I do recall the temperature sensors (for 1gs at least) being hard to track down, I had to do a bit of investigating to get new ones. I believe I ordered them online actually.
 
Lots of aftermarket thermostats out there in use. I myself had an off the shelf 190F or whatever was close, ran it for years. I am switching to a 180F Stant just so that its full open is basivally guaranteed closer to 190F than whatever it actually is on this one.

Would I buy motorad? Obviously I did not but that was before this thread. Does this thread push me any further away from them? No not really.

I believe the "do not use anything but OEM" here is misleading.
 
Lots of aftermarket thermostats out there in use. I myself had an off the shelf 190F or whatever was close, ran it for years. I am switching to a 180F Stant just so that its full open is basivally guaranteed closer to 190F than whatever it actually is on this one.

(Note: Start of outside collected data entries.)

Lemma group_reads s g : group_prints s g -> reads (json_group s g) (group_tree s g).
Proof.
  intros []. unfold group_tree. cbv zeta. set (rate := ntp_group_rate s g) in *.
  set (cs := json_loop (fun c => summary_of (comp_v g c)) (json_comp rate) all_comps).
  set (ss := json_loop (fun st => summary_of (stage_v g st)) (fun st => json_named (CStr.bytes (ntp_stage_keys st))) all_stages).
  set (qs := json_loop (fun q => summary_of (queue_v g q)) (fun q => json_named (ntp_queue_names q)) all_queues).
  pose (w := [10; 32; 32; 32; 32; 32]).
  assert (json_group s g = [10; 32; 32; 32; 32] ++ (123 :: commas
    [field [] (CStr.bytes "type") (json_str (type_name g)); field [32] (CStr.bytes "bytes") (print_u (k_bytes (key g)));
     field [32] (CStr.bytes "session") (json_str (Stats.session (key g))); field [32] (CStr.bytes "records") (print_u (records g));
     field [32] (CStr.bytes "joined") (print_u (g_joined g)); field [32] (CStr.bytes "incomplete_host") (print_u (bad_host g));
     field [32] (CStr.bytes "incomplete_target") (print_u (bad_target g)); field [32] (CStr.bytes "post_estimated") (print_u (g_post_estimated g));
     field [32] (CStr.bytes "rate_per_s") (fmt_f 1 rate); field w (CStr.bytes "components") (123 :: cs ++ [125]);
     field w (CStr.bytes "stages") (123 :: ss ++ [125]); field w (CStr.bytes "queues") (123 :: qs ++ [125])] ++ [] ++ [125]) ++ []) as ->.
  { unfold json_group, field. rewrite commas_cons. cbv zeta. fold rate. fold cs. fold ss. fold qs. clearbody cs ss qs rate.
    cbn [mjoin list_join fmap list_fmap app]. unfold w, NL. generalize (type_name g). intros ty. literals. flatten. reflexivity. }
  apply rd_ws; [ws|ws|]. apply obj_reads; [constructor|]. members; unfold w; member_fields.
  - destruct (type_name_ok g) as [Hb Hc]. rewrite <- Hc at 2. by apply json_str_reads.
  - by apply json_str_reads.
  - apply (loop_reads (fun c => CStr.bytes (ci_name (ntp_comps c)))). intros c. destruct (gp_comps0 c). by apply comp_reads.
  - apply (loop_reads (fun st => CStr.bytes (ntp_stage_keys st))). intros st. apply named_reads; [destruct st; plain_lit|done].
  - apply (loop_reads ntp_queue_names). intros q. apply named_reads; [destruct q; plain_lit|done].
Qed.

Record header_prints (h : ntp_file_header) : Prop := {
  hp_hostname : utf8_name (hostname_chars h);
  hp_kernel : utf8_name (TraceFile.kernel h);
  hp_sample : 0 <= f_sample_every h < 2 ^ 64;
  hp_start : 0 <= start_real_ns h < 2 ^ 64
}.

Record tput_prints (t : ntp_tput) : Prop := {
  tp_seconds : finite (seconds t) = true;
  tp_read_ios : 0 <= read_ios t < 2 ^ 64;
  tp_read_bytes : 0 <= read_bytes t < 2 ^ 64;
  tp_write_ios : 0 <= write_ios t < 2 ^ 64;
  tp_write_bytes : 0 <= write_bytes t < 2 ^ 64
}.

Definition w2 : list Z := [10; 32; 32].

Definition meta_fields (h : ntp_file_header) : list (list Z) :=
  [field w2 (CStr.bytes "host") (json_str (hostname_chars h)); field w2 (CStr.bytes "kernel") (json_str (TraceFile.kernel h));
   field w2 (CStr.bytes "sample_every") (print_u (f_sample_every h));
   field w2 (CStr.bytes "start_realtime_ns") (print_u (start_real_ns h))].

Lemma meta_members h : header_prints h -> Forall2 member (meta_fields h) (meta_tree h).
Proof. intros []. unfold meta_fields, meta_tree, w2. members; member_fields; by apply json_str_reads. Qed.

Definition tput_object (t : ntp_tput) : list Z :=
  123 :: commas
    [field [] (CStr.bytes "seconds") (fmt_f 3 (seconds t)); field [32] (CStr.bytes "read_ios") (print_u (read_ios t));
     field [32] (CStr.bytes "read_bytes") (print_u (read_bytes t)); field [32] (CStr.bytes "write_ios") (print_u (write_ios t));
     field [32] (CStr.bytes "write_bytes") (print_u (write_bytes t));
     field [32] (CStr.bytes "estimated") (if estimated t then js "true" else js "false")] ++ [] ++ [125].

Would I buy motorad? Obviously I did not but that was before this thread. Does this thread push me any further away from them? No not really.

I believe the "do not use anything but OEM" here is misleading.
I agree the title of this thread is misleading. I Just wanted to let people know the experience I had. I actually ended up with a gates one that works in the end.
 
It all depends what brand the parts store is selling as well. I think AutoZone is motorad? I know NAPA is gates.

Years ago on my 2g 420 I discovered my fans weren't kicking on because of a faulty CTS. Actually the CTS connector was bad so I replaced the pigtail. Not sure if this would happen on a 4g63.
 
I just installed a Stant 170° thermostat (part #14077) yesterday with a couple more drilled holes. I will report back with a log. I daily btw.